TASK INPUT -

(** Whatever the retention policy, recording any list of result changes in
    time order into an empty view and then reading it, at a time that is not
    before the last change, answers with the sequence number and time of the
    last change and exactly the rows that deletions, updates and additions
    leave, each key once. *)
Theorem view_reflects_changes s cs c timestamp w :
  view_docs w q = [] → view_meta w q = None →
  in_order 0 (cs ++ [c]) → is_u64 (c_sequence c) → reads_after (c_source_time_ms c) timestamp →
  wpm (r ← record_all s (cs ++ [c]);
       match r with
       | Ok _ => get_view s q timestamp
       | Err e => mret (Err e)
       end) w
    (λ els _, ∃ rs,
      els = Header (c_sequence c) (c_source_time_ms c) None :: map Data rs ∧
      rs ≡ₚ (map_to_list (foldl (spec_change finish128) ∅ (cs ++ [c]))).*2).
Proof.
  intros Hd Hm Hin Hseq Hr.
  assert (stands_for None 0 ∅ w) as Hw.
  { unfold stands_for, unique. rewrite Hd, Hm. split_and!; [constructor|done| |done].
    by intros d ?%elem_of_nil. }
  pose proof (in_order_app _ _ _ Hin) as (_ & _ & Hv).
  apply (wp_ok_bind _ _ _ (λ e, e)). eapply wp_ok_mono; [|by eapply record_all_stands].
  intros [] w1 Hw1. rewrite foldl_app, list.last_snoc in Hw1. simpl in Hw1.
  eapply wp_ok_mono; [|eapply get_view_stands; [exact Hv|exact Hw1|done|]].
  - intros els w2 (rs & -> & Hrs). exists rs. split; [|done]. simpl.
    rewrite as_u64_as_i64 by done.
    assert (as_u64 (c_source_time_ms c) = c_source_time_ms c) as ->.
    { unfold valid_time, MAX_TIMESTAMP, as_u64, u64_modulus in *. apply Z.mod_small. lia. }
    assert (∀ mt, m_state mt = None ∨ m_state mt = None → m_state mt = None) by naive_solver.
    f_equal. f_equal. clear. induction cs as [|d cs IH] using rev_ind; [done|].
    by rewrite foldl_app.
  - intros now Hnow. unfold reads_after in Hr. destruct timestamp; simpl; [done|].
    by eapply Hr.
Qed.

(** ** The past *)

(** The rows of a view at time [t]. *)
Definition past (t : Z) (l : list ViewDocument) : list jmap :=
  map d_result (filter (effective t) l).

Lemma past_perm t l l' : l ≡ₚ l' → past t l ≡ₚ past t l'.
Proof. intros Hl. unfold past. by rewrite Hl. Qed.

Lemma past_app t l l' : past t (l ++ l') = past t l ++ past t l'.
Proof. unfold past. by rewrite list.filter_app, map_app. Qed.

Lemma past_later t d : (t < d_valid_from d)%Z → past t [d] = [].
Proof. intros Ht. unfold past. rewrite filter_cons_False; [done|]. unfold effective. lia. Qed.

(** Closing a live row at [ts - 1] does not change the rows before [ts]. *)
Lemma past_close t ts d :
  d_valid_to d = MAX_TIMESTAMP → (t < ts)%Z → (t ≤ MAX_TIMESTAMP)%Z →
  past t [close (ts - 1) d] = past t [d].
Proof.
  intros Hd Ht Hm. unfold past. destruct (decide (effective t d)) as [He|He].
  - rewrite (filter_cons_True _ d), filter_cons_True; [done| |done].
    unfold effective in *. simpl. lia.
  - rewrite (filter_cons_False _ d), filter_cons_False; [done| |done].
    unfold effective in *. simpl. lia.
Qed.

Lemma edited_past t k g none l l' :
  (∀ d, matches (alive k) d = true → d ∈ l → past t (g d) ≡ₚ past t [d]) →
  past t none = [] → edited (alive k) g none l l' → past t l' ≡ₚ past t l.
Proof.
  intros Hg Hn [(d & r & Hl & Hm & Hl')|[_ Hl']].
  - rewrite (past_perm _ _ _ Hl), (past_perm _ _ _ Hl'), past_app.
    change (d :: r) with ([d] ++ r). rewrite past_app. f_equiv. apply Hg; [done|].
    rewrite Hl. left.
  - by rewrite (past_perm _ _ _ Hl'), past_app, Hn.
Qed.

(** [stands_for], and the rows at [u] are [P]. *)
Definition with_past mt t u P m w : Prop :=
  stands_for mt t m w ∧ past u (view_docs w q) ≡ₚ P.

Lemma remove_row_past mt t u P m policy key w :
  policy ≠ Latest → valid_time t → (u < t)%Z → with_past mt t u P m w →
  wpm (remove_row q policy t key) w (λ _, with_past mt t u P (delete key m)).
Proof.
  intros Hp Ht Hu [Hw HP].
  assert (wpm (remove_row q policy t key) w (λ _ w', past u (view_docs w' q) ≡ₚ P)) as Hpast.
  { unfold remove_row. rewrite (pred_i64 t Ht).
    assert (∀ w', edited (alive key) (λ d, [close (t - 1) d]) [] (view_docs w q)
      (view_docs w' q) → past u (view_docs w' q) ≡ₚ P) as Hedit.
    { intros w' He. rewrite <-HP. eapply edited_past; [| |exact He]; [|done].
      intros d [_ Hd]%matches_alive _. rewrite past_close; [done|done|lia|].
      destruct Ht. lia. }
    destruct policy; [done|..]; apply wp_store_result; intros x Hx;
      by apply Hedit, (law_close _ _ _ _ _ Hx). }
  eapply wp_mono; [|apply wp_conj; [exact Hpast | by apply (remove_row_stands mt t m policy key)]].
  intros o w' [H1 H2] [] ->. split; [by apply (H2 ()) | by apply (H1 ())].
Qed.

Lemma upsert_row_past mt t u P m key row w :
  m !! key = None → valid_time t → (u < t)%Z → with_past mt t u P m w →
  wpm (upsert_row q t key row) w (λ _, with_past mt t u P (<[key := row]> m)).
Proof.
  intros Hk Ht Hu [Hw HP].
  assert (wpm (upsert_row q t key row) w (λ _ w', past u (view_docs w' q) ≡ₚ P)) as Hpast.
  { unfold upsert_row. apply wp_store_result. intros x Hx.
    destruct (law_replace _ _ _ _ _ Hx) as [He _]. rewrite <-HP.
    eapply edited_past; [| |exact He]; [|by apply past_later].
    intros d [Hd Hv]%matches_alive Hin. exfalso. destruct Hw as (_ & Hm & _). subst m.
    unfold rows, rows_of in Hk. apply not_elem_of_list_to_map in Hk. apply Hk.
    rewrite <-list_fmap_compose. apply list_elem_of_fmap. exists d. split; [done|].
    by apply list_elem_of_filter. }
  eapply wp_mono; [|apply wp_conj; [exact Hpast | by apply (upsert_row_stands mt t m key)]].
  intros o w' [H1 H2] [] ->. split; [by apply (H2 ()) | by apply (H1 ())].
Qed.

(** *** Changes that add no row that is already there *)

Definition fresh_update (m : gmap string jmap) (u : UpdatePayload) : Prop :=
  match u_after u with
  | Some after =>
      match u_before u with
      | Some before => delete (update_key finish128 u before) m
      | None => m
      end !! update_key finish128 u after = None
  | None => True
  end.

Fixpoint fresh_along {A} (f : gmap string jmap → A → gmap string jmap)
    (fresh : gmap string jmap → A → Prop) (m : gmap string jmap) (l : list A) : Prop :=
  match l with
  | [] => True
  | a :: l => fresh m a ∧ fresh_along f fresh (f m a) l
  end.

Definition fresh_change (m : gmap string jmap) (c : ResultChangeEvent) : Prop :=
  let m1 := foldl (λ m del, delete (hash_values finish128 del) m) m (c_deleted_results c) in
  let m2 := foldl (spec_update finish128) m1 (c_updated_results c) in
  fresh_along (spec_update finish128) fresh_update m1 (c_updated_results c) ∧
  fresh_along (λ m add, <[hash_values finish128 add := add]> m)
    (λ m add, m !! hash_values finish128 add = None) m2 (c_added_results c).

Lemma record_update_past mt t u P m policy up w :
  policy ≠ Latest → valid_time t → (u < t)%Z → fresh_update m up → with_past mt t u P m w →
  wpm (record_update finish128 q policy t up) w
    (λ _, with_past mt t u P (spec_update finish128 m up)).
Proof.
  intros Hp Ht Hu Hf Hw. unfold record_update, spec_update, fresh_update in *.
  apply (wp_ok_bind _ _ _ (λ e, e)).
  apply (wp_ok_mono _ _ _ (λ _ w', with_past mt t u P (match u_before up with
    | Some before => delete (update_key finish128 up before) m | None => m end) w')).
  { intros [] w' Hw'. destruct (u_after up); [by apply upsert_row_past | by apply wp_ok_ret]. }
  destruct (u_before up); [by apply remove_row_past | by apply wp_ok_ret].
Qed.

Lemma for_try_past {A} mt t u P (l : list A)
    (body : A → prog mongo_call (result unit ViewError)) f fresh m w :
  (∀ a m w, fresh m a → with_past mt t u P m w →
     wpm (body a) w (λ _, with_past mt t u P (f m a))) →
  fresh_along f fresh m l → with_past mt t u P m w →
  wpm (for_try l body) w (λ _, with_past mt t u P (foldl f m l)).
Proof.
  intros Hbody. revert m w. induction l as [|a l IH]; intros m w Hl Hw; cbn [for_try].
  { by apply wp_ok_ret. }
  destruct Hl as [Ha Hl]. apply (wp_ok_bind _ _ (λ _, for_try l body) (λ e, e)).
  eapply wp_ok_mono; [|by eapply Hbody]. intros [] w' Hw'. by apply IH.
Qed.

Lemma record_change_past mt t u P m c s w policy :
  retention s !! q = Some policy → policy ≠ Latest →
  (t ≤ c_source_time_ms c)%Z → valid_time (c_source_time_ms c) → (u < c_source_time_ms c)%Z →
  fresh_change m c → with_past mt t u P m w →
  wpm (record_change finish128 q c s) w (λ _ w', past u (view_docs w' q) ≡ₚ P).
Proof.
  intros Hpol Hlat Ht Hc Hu [Hf1 Hf2] [Hw HP]. unfold record_change. rewrite Hpol.
  rewrite (valid_time_i64 _ Hc). set (ts := c_source_time_ms c) in *.
  assert (with_past mt ts u P m w) as Hw0.
  { split; [|done]. destruct Hw as (?&?&Hs&?). split_and!; [done..| |done].
    by eapply settled_mono. }
  apply (wp_ok_bind _ _ _ (λ e, e)). eapply wp_ok_mono; [|
    eapply (for_try_past mt ts u P _ _ (λ m del, delete (hash_values finish128 del) m)
      (λ _ _, True) m w); [..|exact Hw0]].
  2:{ intros. by apply remove_row_past. }
  2:{ clear. generalize m. by induction (c_deleted_results c); simpl. }
  intros [] w1 Hw1. apply (wp_ok_bind _ _ _ (λ e, e)). eapply wp_ok_mono; [|
    eapply (for_try_past mt ts u P _ _ (spec_update finish128) fresh_update); [..|exact Hw1]].
  2:{ intros. by apply record_update_past. }
  2:{ exact Hf1. }
  intros [] w2 Hw2. apply (wp_ok_bind _ _ _ (λ e, e)). eapply wp_ok_mono; [|
    eapply (for_try_past mt ts u P _ _ (λ m add, <[hash_values finish128 add := add]> m)
      (λ m add, m !! hash_values finish128 add = None)); [..|exact Hw2]].
  2:{ intros. by apply upsert_row_past. }
  2:{ exact Hf2. }
  intros [] w3 [_ HP3]. apply wp_store_result. intros x Hx.
  destruct (law_set_metadata _ _ _ _ _ _ Hx) as [Hd _]. by rewrite Hd.
Qed.

(** What a read at time [u], not after the last change, answers. *)
Lemma get_view_past mt t m s u w :
  valid_time u → (u ≤ m_ts mt)%Z → stands_for (Some mt) t m w →
  wpm (get_view s q (Some u)) w (λ els w', (∃ rs,
    els = Header (as_u64 (m_seq mt)) (as_u64 (m_ts mt)) (m_state mt) :: map Data rs ∧
    rs ≡ₚ past u (view_docs w q))).
Proof.
  intros Hu Hle (Hun & Hm & Hs & Hmt). unfold get_view.
  destruct (retention s !! q) as [policy|]; [|apply wp_ok_err]. apply wp_ok_call.
  destruct (mongo_handler _ (FindMetadata q) w).1 as [r|e] eqn:Hr; [|apply wp_ok_err].
  destruct (law_find_metadata _ _ _ Hr) as (-> & Hd1 & Hm1). rewrite Hmt.
  cbn [fmap option_fmap option_map].
  set (w1 := (mongo_handler _ (FindMetadata q) w).2) in *. apply (wp_ok_call _ NowMillis).
  destruct (mongo_handler _ NowMillis w1).1 as [now|] eqn:Hn; [|apply wp_ok_panic].
  destruct (law_now q w1) as [Hd2 _].
  set (w2 := (mongo_handler _ NowMillis w1).2) in *. cbv zeta.
  change (default (as_u64 now) (Some u)) with u.
  rewrite (valid_time_i64 u Hu), Z.min_r by done.
  match goal with |- wp_ok _ (if ?b then _ else _) _ _ => destruct b end; [apply wp_ok_err|].
  apply (wp_ok_call _ (FindEffective q u)).
  destruct (mongo_handler _ (FindEffective q u) w2).1 as [items|e] eqn:Hf; [|apply wp_ok_err].
  apply wp_ok_ret. pose proof (law_find _ _ _ _ Hf) as Hi. rewrite Hd2, Hd1 in Hi.
  destruct (view_rows_of _ _ Hi) as (rs & -> & Hrs). by exists rs.
Qed.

INSTRUCTIONS FOR THE TASK - Please output exactly the lines between the one holding "Lemma past_perm t" and the one holding "destruct Ht. lia." in the records above, inclusive, and nothing more.

TASK OUTPUT -
Lemma past_perm t l l' : l ≡ₚ l' → past t l ≡ₚ past t l'.
Proof. intros Hl. unfold past. by rewrite Hl. Qed.

Lemma past_app t l l' : past t (l ++ l') = past t l ++ past t l'.
Proof. unfold past. by rewrite list.filter_app, map_app. Qed.

Lemma past_later t d : (t < d_valid_from d)%Z → past t [d] = [].
Proof. intros Ht. unfold past. rewrite filter_cons_False; [done|]. unfold effective. lia. Qed.

(** Closing a live row at [ts - 1] does not change the rows before [ts]. *)
Lemma past_close t ts d :
  d_valid_to d = MAX_TIMESTAMP → (t < ts)%Z → (t ≤ MAX_TIMESTAMP)%Z →
  past t [close (ts - 1) d] = past t [d].
Proof.
  intros Hd Ht Hm. unfold past. destruct (decide (effective t d)) as [He|He].
  - rewrite (filter_cons_True _ d), filter_cons_True; [done| |done].
    unfold effective in *. simpl. lia.
  - rewrite (filter_cons_False _ d), filter_cons_False; [done| |done].
    unfold effective in *. simpl. lia.
Qed.

Lemma edited_past t k g none l l' :
  (∀ d, matches (alive k) d = true → d ∈ l → past t (g d) ≡ₚ past t [d]) →
  past t none = [] → edited (alive k) g none l l' → past t l' ≡ₚ past t l.
Proof.
  intros Hg Hn [(d & r & Hl & Hm & Hl')|[_ Hl']].
  - rewrite (past_perm _ _ _ Hl), (past_perm _ _ _ Hl'), past_app.
    change (d :: r) with ([d] ++ r). rewrite past_app. f_equiv. apply Hg; [done|].
    rewrite Hl. left.
  - by rewrite (past_perm _ _ _ Hl'), past_app, Hn.
Qed.

(** [stands_for], and the rows at [u] are [P]. *)
Definition with_past mt t u P m w : Prop :=
  stands_for mt t m w ∧ past u (view_docs w q) ≡ₚ P.

Lemma remove_row_past mt t u P m policy key w :
  policy ≠ Latest → valid_time t → (u < t)%Z → with_past mt t u P m w →
  wpm (remove_row q policy t key) w (λ _, with_past mt t u P (delete key m)).
Proof.
  intros Hp Ht Hu [Hw HP].
  assert (wpm (remove_row q policy t key) w (λ _ w', past u (view_docs w' q) ≡ₚ P)) as Hpast.
  { unfold remove_row. rewrite (pred_i64 t Ht).
    assert (∀ w', edited (alive key) (λ d, [close (t - 1) d]) [] (view_docs w q)
      (view_docs w' q) → past u (view_docs w' q) ≡ₚ P) as Hedit.
    { intros w' He. rewrite <-HP. eapply edited_past; [| |exact He]; [|done].
      intros d [_ Hd]%matches_alive _. rewrite past_close; [done|done|lia|].
      destruct Ht. lia. }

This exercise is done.